MOSCOW, February 1 - RAPSI. Hermitage Capital auditor Sergei Magnitsky, who died in a Moscow investigative isolation ward in 2009, may have helped to devise a scheme to sell Gazprom shares to foreigners, which was illegal, a law enforcement source told RIA Novosti on Friday.
"He may have been involved in fraudulent activity shortly before the 1998 default crisis," the source said. "The New York Federal Reserve Bank transferred $4.8 billion for the Central Bank's stabilizing policies into an account with the Republic National Bank owned by Edmond Safra, a business partner of Bill Browder (the future head of Hermitage Capital Management in Russia). The authorities were later unable to trace the money, as Safra died in a Monaco fire in 1999."
Not long after, Hermitage Capital Management began its investment activity. The fund was managed by Browder and employed Magnitsky as an auditor.
"The first thing that Hermitage Capital did was buy up Gazprom shares, despite the ban on selling the stock to foreigners," the source said. "Investigators discovered a detailed plan to organize these transactions on Magnitsky's computer."
"Magnitsky's scheme did more than just bypass the ban," he said. "It also helped to cut taxes to one-seventh of the standard rate. Magnitsky was later involved in the creation of over 20 investment vehicles to do so... Browder fled to the UK after the fund's offices were searched in July 2007, leaving Magnitsky to deal with the consequences."

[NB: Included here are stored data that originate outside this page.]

(* ===== verification/Session.v ===== *)
(** The playground's browser session
    (apps/playground/frontend/src/session.ts, and the frames of
    apps/playground/backend/src/mediator/protocol.ts as they are on the wire):
    the controller over the mediator's socket, and the views of tool calls.

    The controller is a machine of the events of its sockets, which are numbered
    as they are made, and of its callers. *)
From S2P Require Import Prelude Json Shared Dto Spend Mediator React.

(** ** Frames on the wire (protocol.ts) *)

Definition reason_string (r : RefusalReason) : string :=
  match r with
  | rate_limit_ip => "rate_limit_ip" | rate_limit_session => "rate_limit_session" | message_cap => "message_cap"
  | token_cap => "token_cap" | daily_ceiling => "daily_ceiling" | session_expired => "session_expired"
  | bad_frame => "bad_frame"
  end.

Definition all_reasons : list RefusalReason :=
  [rate_limit_ip; rate_limit_session; message_cap; token_cap; daily_ceiling; session_expired; bad_frame].

Definition RefusalReasonSchema (v : json) : option RefusalReason :=
  match v with
  | JStr s => List.find (fun r => String.eqb (reason_string r) s) all_reasons
  | _ => None
  end.

(** [z.number().int().nonnegative()]. *)
Definition nonnegative_int (v : json) : option Z :=
  match v with JNum n => guard_opt (0 <=? n)%Z (Some n) | _ => None end.

Record RefusalFrame := {
  rf_reason : RefusalReason; rf_message : string; rf_retryAfterSeconds : option Z;
  rf_remaining : option (option Z * option Z) }.

Definition remaining_schema (v : json) : option (option Z * option Z) :=
  guard_opt (only_keys ["messages"; "tokens"] v)
    (m ← optional nonnegative_int "messages" v; t ← optional nonnegative_int "tokens" v; Some (m, t)).

Definition RefusalFrameSchema (v : json) : option RefusalFrame :=
  guard_opt (only_keys ["type"; "reason"; "message"; "retryAfterSeconds"; "remaining"] v
             && bool_decide (str_field "type" v = Some "refusal"))
    (r ← (r ← field "reason" v; RefusalReasonSchema r); m ← nonempty_string "message" v;
     s ← optional nonnegative_int "retryAfterSeconds" v; rem ← optional remaining_schema "remaining" v;
     Some {| rf_reason := r; rf_message := m; rf_retryAfterSeconds := s; rf_remaining := rem |}).

Record SessionLimits := { sl_messages : Z; sl_tokens : Z; sl_chars : Z }.

Definition SessionLimitsSchema (v : json) : option SessionLimits :=
  guard_opt (only_keys ["messagesPerSession"; "tokensPerSession"; "messageMaxChars"] v)
    (m ← (x ← field "messagesPerSession" v; positive_int x); t ← (x ← field "tokensPerSession" v; positive_int x);
     c ← (x ← field "messageMaxChars" v; positive_int x);
     Some {| sl_messages := m; sl_tokens := t; sl_chars := c |}).

Record SessionReadyFrame := { sr_guestId : string; sr_sessionId : string; sr_expiresAt : string; sr_limits : SessionLimits }.

Definition SessionReadyFrameSchema (v : json) : option SessionReadyFrame :=
  guard_opt (only_keys ["type"; "guestId"; "sessionId"; "expiresAt"; "limits"] v
             && bool_decide (str_field "type" v = Some "session_ready"))
    (g ← nonempty_string "guestId" v; s ← nonempty_string "sessionId" v; e ← nonempty_string "expiresAt" v;
     l ← (l ← field "limits" v; SessionLimitsSchema l);
     Some {| sr_guestId := g; sr_sessionId := s; sr_expiresAt := e; sr_limits := l |}).

Definition remaining_json (messages tokens : option Z) : jsval :=
  match messages, tokens with
  | None, None => None
  | _, _ => Some (obj_literal [("messages", JNum <$> messages); ("tokens", JNum <$> tokens)])
  end.

(** What the mediator sends for a frame. [toISOString]: the text of an instant. *)
Definition down_text (config : MediatorConfig) (toISOString : Z -> string) (f : DownFrame) : string :=
  match f with
  | session_ready guestId sessionId expiresAtMs =>
      stringify (obj_literal [("type", Some (JStr "session_ready")); ("guestId", Some (JStr guestId));
        ("sessionId", Some (JStr sessionId)); ("expiresAt", Some (JStr (toISOString expiresAtMs)));
        ("limits", Some (obj_literal [
           ("messagesPerSession", Some (JNum (Z.of_nat (messagesPerSession config))));
           ("tokensPerSession", Some (JNum (Z.of_nat (tokensPerSession config))));
           ("messageMaxChars", Some (JNum (Z.of_nat (messageMaxChars config))))]))])
  | refusal reason message retryAfterSeconds remMessages remTokens =>
      stringify (obj_literal [("type", Some (JStr "refusal")); ("reason", Some (JStr (reason_string reason)));
        ("message", Some (JStr message)); ("retryAfterSeconds", JNum <$> retryAfterSeconds);
        ("remaining", remaining_json remMessages remTokens)])
  | relay raw => raw
  end.

(** ** The controller (session.ts) *)

Record LoggedEvent := { le_seq : nat; le_at : Z; le_event : json }.

Record Controller := {
  events : list LoggedEvent; refusals : list RefusalFrame; seq : nat;
  socket : option nat; sockets : nat; c_status : ConnectionStatus;
  sent : list (nat * string);     (* what was given to which socket *)
  errors : nat;                   (* calls of onError *)
  thrown : nat }.                 (* exceptions of the handlers that nothing catches *)

Definition log_event (at_ : Z) (v : json) (c : Controller) : Controller :=
  {| events := events c ++ [{| le_seq := seq c; le_at := at_; le_event := v |}]; refusals := refusals c;
     seq := S (seq c); socket := socket c; sockets := sockets c; c_status := c_status c; sent := sent c;
     errors := errors c; thrown := thrown c |}.

Definition add_refusal (r : RefusalFrame) (c : Controller) : Controller :=
  {| events := events c; refusals := refusals c ++ [r]; seq := seq c; socket := socket c; sockets := sockets c;
     c_status := c_status c; sent := sent c; errors := errors c; thrown := thrown c |}.

Definition with_socket (s : option nat) (n : nat) (st : ConnectionStatus) (c : Controller) : Controller :=
  {| events := events c; refusals := refusals c; seq := seq c; socket := s; sockets := n; c_status := st;
     sent := sent c; errors := errors c; thrown := thrown c |}.

Definition with_faults (e t : nat) (c : Controller) : Controller :=
  {| events := events c; refusals := refusals c; seq := seq c; socket := socket c; sockets := sockets c;
     c_status := c_status c; sent := sent c; errors := e; thrown := t |}.

Definition with_sent (x : nat * string) (c : Controller) : Controller :=
  {| events := events c; refusals := refusals c; seq := seq c; socket := socket c; sockets := sockets c;
     c_status := c_status c; sent := sent c ++ [x]; errors := errors c; thrown := thrown c |}.

Definition handleFrame (raw : string) (at_ : Z) (c : Controller) : Controller :=
  match parse raw with
  | None => with_faults (S (errors c)) (thrown c) c
  | Some JNull => with_faults (errors c) (S (thrown c)) c
  | Some parsed =>
      match str_field "type" parsed with
      | Some type =>
          if existsb (String.eqb type) CHAT_EVENT_TYPES then log_event at_ parsed c
          else match RefusalFrameSchema parsed with
               | Some frame => add_refusal frame c
               | None => c
               end
      | None => c
      end
  end.

Definition attach (c : Controller) : Controller := with_socket (Some (sockets c)) (S (sockets c)) connecting c.

Definition createPlaygroundController : Controller :=
  attach {| events := []; refusals := []; seq := 0; socket := None; sockets := 0; c_status := disconnected;
            sent := []; errors := 0; thrown := 0 |}.

Definition send_frame (text : string) : string :=
  stringify (JObj [("type", JStr "send"); ("content", JStr text)]).

Inductive ControllerEvent : Type :=
| on_open (i : nat) | on_close (i : nat) | on_error (i : nat)
| on_message (i : nat) (raw : string) (at_ : Z)
| call_send (text : string) | call_drop | call_recover.

Definition controller_step (c : Controller) (e : ControllerEvent) : Controller :=
  match e with
  | on_open _ => with_socket (socket c) (sockets c) connected c
  | on_close i => if bool_decide (socket c = Some i) then with_socket (socket c) (sockets c) disconnected c else c
  | on_error _ => with_faults (S (errors c)) (thrown c) c
  | on_message _ raw at_ => handleFrame raw at_ c
  | call_send text => match socket c with Some i => with_sent (i, send_frame text) c | None => c end
  | call_drop => with_socket None (sockets c) disconnected c
  | call_recover => attach c
  end.

(** ** Tool calls *)

Record ToolCallView := {
  tv_callId : string; tv_toolName : string; tv_status : ToolCallStatus; tv_startedAt : Z;
  tv_completedAt : option Z; tv_durationMs : option Z }.

Definition view_status (s : ToolCallStatus) : ToolCallStatus := match s with tc_failed => tc_failed | _ => tc_completed end.

Definition complete_view (at_ : Z) (status : ToolCallStatus) (v : ToolCallView) : ToolCallView :=
  {| tv_callId := tv_callId v; tv_toolName := tv_toolName v; tv_status := view_status status;
     tv_startedAt := tv_startedAt v; tv_completedAt := Some at_; tv_durationMs := Some (at_ - tv_startedAt v)%Z |}.

Definition has_view (callId : string) (vs : list ToolCallView) : bool :=
  existsb (fun v => String.eqb (tv_callId v) callId) vs.

(** [order] and [byId] together: the views in the order of their first event. *)
Definition derive_step (vs : list ToolCallView) (e : Z * ChatEvent) : list ToolCallView :=
  let '(at_, event) := e in
  match event with
  | tool_call_started callId _ _ toolName =>
      if has_view callId vs then vs
      else vs ++ [{| tv_callId := callId; tv_toolName := toolName; tv_status := tc_started; tv_startedAt := at_;
                     tv_completedAt := None; tv_durationMs := None |}]
  | tool_call_completed callId _ _ toolName status =>
      if has_view callId vs
      then map (fun v => if String.eqb (tv_callId v) callId then complete_view at_ status v else v) vs
      else vs ++ [{| tv_callId := callId; tv_toolName := toolName; tv_status := view_status status;
                     tv_startedAt := at_; tv_completedAt := Some at_; tv_durationMs := None |}]
  | _ => vs
  end.

Definition deriveToolCalls (es : list (Z * ChatEvent)) : list ToolCallView := fold_left derive_step es [].

(** ** Minting (fetchSessionInfo) *)

(** [body]: [None] when it cannot be read as JSON, which counts as null. *)
Definition fetchSessionInfo (ok : bool) (status : Z) (body : option json) : res error SessionReadyFrame :=
  if ok then
    match body ≫= SessionReadyFrameSchema with
    | Some info => Ok info
    | None => Err (PlainError "ZodError" "")
    end
  else Err (PlainError "Error" (match body ≫= field "message" with
                                | Some m => to_text m
                                | None => "POST /playground/session failed: " +:+ string_of_Z status
                                end)).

Magnitsky, a managing partner of the Firestone Duncan auditing firm, the tax and legal consultant of Hermitage Capital Management, was detained on November 24, 2008. That same day, the Investigative Committee charged Magnitsky with tax evasion as part of the Hermitage criminal case. On November 26, the Tverskoy District Court in Moscow issued an arrest warrant in his name. On November 16, 2009, Magnitksy died in the Matrosskaya Tishina investigative isolation ward where he was being held.